Fatou: io sopravvissuta ora lotto contro il “taglio”
Antonella Mariani
12 Settembre 2024
di Antonella Mariani
Un anno fortunato, per Fatou Baldeh: due premi prestigiosi ricevuti a Washington (International Women of Courage Award, 8 marzo) e a Ginevra (International Women’s Rights Award, 15 maggio). E lei, attivista contro le mutilazioni genitali femminili, sopravvissuta al “taglio” (così lo chiama, the cut) subìto a 8 anni, ad Avvenire dice che è orgogliosa di tanta visibilità, per sé stessa e il suo lavoro, ma soprattutto perché le ragazze del suo Paese, il Gambia, che non hanno opportunità e pensano di non poter far altro della propria vita che sposarsi molto giovani e aver molti figli, guardando lei potranno capire che sì, anche una donna può cambiare il mondo.
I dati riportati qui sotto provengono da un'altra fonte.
Lemma derivable_pt_lim_ellipse_segment (t : R) :
  derivable_pt_lim (fun t => PI / 2 + t + cos t * sin t) t
                   (2 * (cos t * cos t)).
Proof.
  assert (H : derivable_pt_lim (fct_cte (PI / 2) + id + cos * sin)%F t
                (0 + 1 + (- sin t * sin t + cos t * cos t))).
  { apply derivable_pt_lim_plus.
    - apply derivable_pt_lim_plus;
        [apply derivable_pt_lim_const | apply derivable_pt_lim_id].
    - apply derivable_pt_lim_mult;
        [apply derivable_pt_lim_cos | apply derivable_pt_lim_sin]. }
  replace (2 * (cos t * cos t))
    with (0 + 1 + (- sin t * sin t + cos t * cos t)).
  - exact H.
  - pose proof (sin2_cos2 t) as Hone. unfold Rsqr in Hone. lra.
Qed.

Lemma Elliptical_ratio_strict (y g1 : R) :
  0 < g1 -> 0 < y -> y < g1 -> -1 < (y - g1 / 2) / (g1 / 2) < 1.
Proof.
  intros Hg Hy0 Hy1.
  assert (Heq : (y - g1 / 2) / (g1 / 2) = 2 * y * / g1 - 1) by (field; lra).
  assert (Hinv : 0 < / g1) by now apply Rinv_0_lt_compat.
  assert (Hone : g1 * / g1 = 1) by (apply Rinv_r; lra).
  rewrite Heq. split; nra.
Qed.

Lemma Elliptical_area_derivative (y g1 g2 : R) :
  0 < g1 -> 0 < y -> y < g1 ->
  derivable_pt_lim
    (fun z => g2 / 2 * (g1 / 2)
              * (PI / 2 + Elliptical_theta z g1
                 + cos (Elliptical_theta z g1) * sin (Elliptical_theta z g1)))
    y (g2 * cos (Elliptical_theta y g1)).
Proof.
  intros Hg Hy0 Hy1.
  set (b := g1 / 2). assert (Hb : 0 < b) by (unfold b; lra).
  set (q := (y - b) / b).
  pose proof (Elliptical_ratio_strict y g1 Hg Hy0 Hy1) as Hq. fold b q in Hq.
  assert (Hcos : cos (asin q) = sqrt (1 - q²)) by (apply cos_asin; lra).
  assert (Hroot : 0 < sqrt (1 - q²)).
  { apply sqrt_lt_R0. unfold Rsqr. nra. }
  pose proof (derivable_pt_lim_comp (fun z => (z - b) / b) asin y _ _
                (derivable_pt_lim_offset b y ltac:(lra))
                (derivable_pt_lim_asin q Hq)) as Htheta.
  pose proof (derivable_pt_lim_comp _ (fun t => PI / 2 + t + cos t * sin t)
                y _ _ Htheta (derivable_pt_lim_ellipse_segment _)) as Hseg.
  pose proof (derivable_pt_lim_scal _ (g2 / 2 * b) y _ Hseg) as Harea.
  unfold Elliptical_theta. fold b q.
  replace (g2 * cos (asin q))
    with (g2 / 2 * b * (2 * (cos (asin q) * cos (asin q))
                        * (1 / sqrt (1 - q²) * / b))).
  - exact Harea.
  - rewrite Hcos. field. split; lra.
Qed.

(** Strictly between empty and full, the derivative with respect to the
    depth of the area [Elliptical_A_ik] returns is the chord
    [g2 * cos theta] of the ellipse.  The top width [Elliptical_B_ik] returns
    is [2 * cos theta * sqrt (a ^ 2 * cos theta ^ 2 + b ^ 2 * sin theta ^ 2)];
    for positive axes it equals that derivative exactly when the two axes
    are equal or the depth is half the height. *)
Theorem Elliptical_B_versus_dA_dy (y g1 g2 : R) :
  0 < g1 -> 0 < g2 -> 0 < y -> y < g1 ->
  derivable_pt_lim (fun z => value (Elliptical_A_ik z z g1 g2)) y
                   (g2 * cos (Elliptical_theta y g1)) /\
  (value (Elliptical_B_ik y y g1 g2) = g2 * cos (Elliptical_theta y g1) <->
   g1 = g2 \/ y = g1 / 2).
Proof.
  intros Hg1 Hg2 Hy0 Hy1. split.
  - apply derivable_pt_lim_locally_ext
      with (a := 0) (b := g1)
           (f := fun z =>
                   g2 / 2 * (g1 / 2)
                   * (PI / 2 + Elliptical_theta z g1
                      + cos (Elliptical_theta z g1)
                        * sin (Elliptical_theta z g1)));
      [lra | | now apply Elliptical_area_derivative].
    intros z Hz.
    rewrite Elliptical_A_closed_form, effective_depth_same by lra.
    cbv zeta. cbn [value]. ring.
  - rewrite Elliptical_B_closed_form, effective_depth_same by lra.
    cbv zeta. cbn [value].
    pose proof (Elliptical_ratio_strict y g1 Hg1 Hy0 Hy1) as Hq.
    pose proof (asin_bound_lt _ Hq) as [Hlo Hhi].
    fold (Elliptical_theta y g1) in Hlo, Hhi.
    set (t := Elliptical_theta y g1) in *.
    pose proof (cos_gt_0 t Hlo Hhi) as Hcos.
    pose proof (sin2_cos2 t) as Hone. unfold Rsqr in Hone.
    set (a := g2 / 2) in *. set (b := g1 / 2) in *.
    assert (Hrad : 0 <= a ^ 2 * cos t ^ 2 + b ^ 2 * sin t ^ 2)
      by apply ellipse_radicand_nonneg.
    assert (Hsin0 : sin t = 0 <-> y = b).
    { unfold t, Elliptical_theta. fold b.
      rewrite sin_asin by lra. split.
      - intros Hz. apply Rmult_eq_compat_r with (r := b) in Hz.
        unfold Rdiv in Hz. rewrite Rmult_assoc, Rinv_l, Rmult_0_l in Hz
          by (unfold b; lra).
        lra.
      - intros ->. unfold Rdiv. ring. }
    split.
    + intros Heq.
      assert (Hroot : sqrt (a ^ 2 * cos t ^ 2 + b ^ 2 * sin t ^ 2) = a).
      { apply Rmult_eq_reg_l with (2 * cos t); [|lra].
        rewrite Heq. unfold a. field. }
      assert (Hsq : a ^ 2 * cos t ^ 2 + b ^ 2 * sin t ^ 2 = a ^ 2).
      { pose proof (sqrt_sqrt _ Hrad) as Hss. rewrite Hroot in Hss.
        rewrite <- Hss. ring. }
      assert (Hprod : (b - a) * (b + a) * (sin t * sin t) = 0) by nra.
      apply Rmult_integral in Hprod. destruct Hprod as [Hab | Hss].
      * apply Rmult_integral in Hab. unfold a, b in *.
        destruct Hab; [left; lra | lra].
      * right. apply Hsin0. apply Rmult_integral in Hss. tauto.
    + intros [Heq | Hhalf].
      * assert (Hab : b = a) by (unfold a, b; lra).
        rewrite Hab.
        replace (a ^ 2 * cos t ^ 2 + a ^ 2 * sin t ^ 2) with (a ^ 2) by nra.
        rewrite sqrt_pow2 by (unfold a; lra). unfold a. field.
      * apply Hsin0 in Hhalf. rewrite Hhalf.
        assert (Hc1 : cos t * cos t = 1) by nra.
        replace (a ^ 2 * cos t ^ 2 + b ^ 2 * 0 ^ 2) with (a ^ 2) by nra.
        rewrite sqrt_pow2 by (unfold a; lra). unfold a. field.
Qed.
Un modello di ruolo, dice parlando su Whatsapp dal suo ufficio a Brusubi, località sulla costa atlantica a pochi chilometri da Banjul, la capitale di questo piccolo Paese dell’Africa occidentale, 2,5 milioni di abitanti, tutto stretto dentro il territorio del Senegal. Fatou Baldeh, appena superati i 40 anni, sorriso aperto, inglese sciolto e velocissimo, una gran massa di capelli scuri che le incorniciano il volto affilato, è la fondatrice e la presidente di Will, Women in Liberation & Leadership. «Siamo in 8, tutte “tagliate” (infibulate, ndr): giriamo per villaggi e comunità rurali a parlare con gli abitanti per spiegare che le mutilazioni non sono un bene per le donne, che provocano malattie fisiche e mentali e che tradizione e abitudini si possono cambiare».
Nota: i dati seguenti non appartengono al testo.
Lemma order_by_desc_in {A} (key : A -> Z) (l : list A) (x : A) :
  In x (order_by_desc key l) <-> In x l.
Proof.
  split; apply Permutation_in;
    [apply order_by_desc_perm|symmetry; apply order_by_desc_perm].
Qed.

Lemma createStockTransaction_row (now : timestamp)
    (input : CreateStockTransactionInput) (db db' : Store)
    (r : StockTransaction.t) :
  createStockTransaction now input db = (db', Ok r) ->
  stockTransactionsTable db' = stockTransactionsTable db ++ [r]
  /\ StockTransaction.medicine_id r = cst_medicine_id input
  /\ StockTransaction.type r = cst_type input
  /\ StockTransaction.quantity r = cst_quantity input
  /\ StockTransaction.notes r = cst_notes input
  /\ StockTransaction.transaction_date r = now.
Proof.
  rewrite createStockTransaction_eq.
  destruct (medicines_where_id _ _); [discriminate|].
  destruct (_ && _); [discriminate|].
  intros H. injection H as <- <-. cbn. repeat split.
Qed.

(** X9. A movement that was recorded is listed.  The row
    [createStockTransaction] returns carries the medicine, direction,
    quantity and note of the input and the time of the call; afterwards
    [getStockTransactions] lists it besides what it listed before,
    [getStockTransactionsByMedicine] lists it for its medicine and lists
    for every other medicine what it listed before, and
    [getStockTransactionHistory] lists it exactly for the intervals that
    contain the time of the call, both ends included. *)
Theorem recorded_movement_is_listed (now : timestamp)
    (input : CreateStockTransactionInput) (db db' : Store)
    (r : StockTransaction.t) :
  createStockTransaction now input db = (db', Ok r) ->
  entry r = (cst_medicine_id input, cst_type input, cst_quantity input)
  /\ StockTransaction.notes r = cst_notes input
  /\ Permutation (getStockTransactions db') (r :: getStockTransactions db)
  /\ In r (getStockTransactionsByMedicine (cst_medicine_id input) db')
  /\ (forall j, j <> cst_medicine_id input ->
        getStockTransactionsByMedicine j db'
        = getStockTransactionsByMedicine j db)
  /\ (forall startDate endDate,
        In r (getStockTransactionHistory startDate endDate db')
        <-> startDate <= now <= endDate).
Proof.
  intros H. apply createStockTransaction_row in H.
  destruct H as (Hl & Hm & Ht & Hq & Hn & Hd).
  split; [unfold entry; rewrite Hm, Ht, Hq; reflexivity|].
  split; [exact Hn|]. split; [|split; [|split]].
  - unfold getStockTransactions. rewrite Hl.
    rewrite order_by_desc_perm, <- Permutation_cons_append.
    constructor. symmetry. apply order_by_desc_perm.
  - unfold getStockTransactionsByMedicine. apply order_by_desc_in.
    rewrite Hl. apply filter_In. split; [apply in_elt|].
    rewrite Hm. apply Z.eqb_refl.
  - intros j Hj. unfold getStockTransactionsByMedicine.
    rewrite Hl, filter_app. cbn [filter]. rewrite Hm.
    destruct (Z.eqb_spec (cst_medicine_id input) j); [congruence|].
    rewrite app_nil_r. reflexivity.
  - intros s e. unfold getStockTransactionHistory.
    rewrite order_by_desc_in, filter_In, Hd. split.
    + intros [_ Hr]. lia.
    + intros Hr. split; [rewrite Hl; apply in_elt|lia].
Qed.

Lemma recorded_movement_is_listed_witness :
  exists db' r,
    createStockTransaction 1000
      {| cst_medicine_id := 2; cst_type := IN; cst_quantity := 25;
         cst_notes := Some "Restocking from supplier"%string |} shelf
    = (db', Ok r)
    /\ getStockTransactionsByMedicine 2 db' = [r]
    /\ getStockTransactionsByMedicine 1 db' = []
    /\ In r (getStockTransactionHistory 1000 1000 db').
Proof.
  assert (H : createStockTransaction 1000
                {| cst_medicine_id := 2; cst_type := IN; cst_quantity := 25;
                   cst_notes := Some "Restocking from supplier"%string |} shelf
              = (fst (createStockTransaction 1000
                        {| cst_medicine_id := 2; cst_type := IN;
                           cst_quantity := 25;
                           cst_notes := Some "Restocking from supplier"%string |}
                        shelf),
                 Ok (StockTransaction.mk 1 2 IN 25
                       (Some "Restocking from supplier"%string) 1000 1000)))
    by (vm_compute; reflexivity).
  destruct (recorded_movement_is_listed _ _ _ _ _ H)
    as (_ & _ & _ & _ & Hother & Hhist).
  eexists _, _. split; [exact H|]. split; [vm_compute; reflexivity|].
  split; [rewrite (Hother 1); [reflexivity|discriminate]|].
  apply Hhist. cbn. lia.
Defined.

(** X10. [getStockTransactionHistory] reads a closed interval: it lists the
    ledger rows dated from [startDate] to [endDate], both ends included, and
    no other; newest first; and nothing at all when [endDate] lies before
    [startDate].  Every row it lists, [getStockTransactions] lists too. *)
Theorem history_is_a_closed_interval (startDate endDate : timestamp)
    (db : Store) :
  (forall r,
     In r (getStockTransactionHistory startDate endDate db)
     <-> In r (stockTransactionsTable db)
         /\ startDate <= StockTransaction.transaction_date r <= endDate)
  /\ newest_first StockTransaction.transaction_date
       (getStockTransactionHistory startDate endDate db)
  /\ (endDate < startDate ->
      getStockTransactionHistory startDate endDate db = [])
  /\ (forall r,
        In r (getStockTransactionHistory startDate endDate db) ->
        In r (getStockTransactions db)).
Proof.
  assert (Hin : forall r,
             In r (getStockTransactionHistory startDate endDate db)
             <-> In r (stockTransactionsTable db)
                 /\ startDate <= StockTransaction.transaction_date r <= endDate).
  { intros r. unfold getStockTransactionHistory.
    rewrite order_by_desc_in, filter_In. split; intros [H1 H2];
      (split; [exact H1|lia]). }
  split; [exact Hin|]. split; [apply order_by_desc_sorted|]. split.
  - intros Hlt. unfold getStockTransactionHistory.
    rewrite filter_none; [reflexivity|].
    apply Forall_forall. intros r _. lia.
  - intros r Hr. apply Hin in Hr. apply order_by_desc_in. apply Hr.
Qed.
Un lavoro difficile, in un Paese che detiene il record mondiale del 75% di ragazze e donne sottoposte a mutilazioni genitali (Fgm) nonostante dal 2015 esista una legge che le vieta. «Io stessa, quando da ragazza sono andata in Scozia per procurarmi un’istruzione, pensavo che la mia situazione fosse normale. Ho dovuto leggere e studiare molto per capire che è una tortura, deleteria per la salute fisica e psichica. Sono tornata in Gambia con l’obiettivo di aiutare il mio Paese a svilupparsi, a crescere. Nessuno può farlo per noi, dobbiamo impegnarci noi gambiani. Ma il “taglio” ha radici profonde nella nostra società, nelle credenze e nelle superstizioni, è parte della nostra identità, considerato un rito di passaggio all’età adulta e spesso sono le nonne che lo impongono alle nipoti. Talvolta mi trattano come se fossi una traditrice dei valori tradizionali, mi accusano di essermi fatta corrompere dall’ideologia occidentale. Serve tempo e soprattutto educazione».
Quando è accaduto a lei, non sapeva cosa stesse succedendo, c’erano altre 10 bambine, furono stese a terra e una donna iniziò a inciderle gli organi genitali, senza farmaci, senza antidolorifici, solo con un coltellino affilato. «Può immaginare quanto è stato traumatico», dice. Fu trattata per diversi giorni con acqua e sale e impacchi di erbe, lei non smetteva di piangere dal dolore. Quando la ferita si rimarginò, ci fu una grande cerimonia, una festa. Era diventata grande. Le mutilazioni genitali femminili sono talmente radicate in Gambia che lo scorso luglio per un soffio non è stato abrogato il divieto del 2015, rendendo nuovamente legale ciò che ancora viene praticato ma perlomeno fuorilegge.
«È stata la prima volta che ho visto le donne del mio Paese lottare per se stesse», racconta. «Per fortuna la legge non è passata e il bando alle Fgm è rimasto. Ero contenta, ma anche arrabbiata: un Parlamento di soli uomini (58 i seggi, solo 5 le donne, ndr) ha messo a repentaglio la salute e la vita delle ragazze del Gambia».
La donna a cui Fatou si ispira – racconta – è la madre, che prima si opponeva al suo lavoro e oggi è la sua prima supporter, tanto da aver salvato una nipote, la prima della famiglia a non essere stata “tagliata”. Ma non sono solo le Fgm a rendere inquieta e nello stesso tempo combattiva Fatou: la violenza di genere è così endemica in Gambia che «le donne pensano di meritarsi le botte dai mariti se escono senza il loro permesso. E purtroppo nel Paese non esistono case di accoglienza, strutture che possano salvarle. Vengono da noi, facciamo il possibile, ma non riusciamo a dare sufficiente protezione. Questo mi rende tristissima». Fatou è sposata e ha due figli maschi. E questa è la sfida della sua vita: «Crescere ragazzi che rispettino le donne e le diversità. Da qui inizia il vero cambiamento».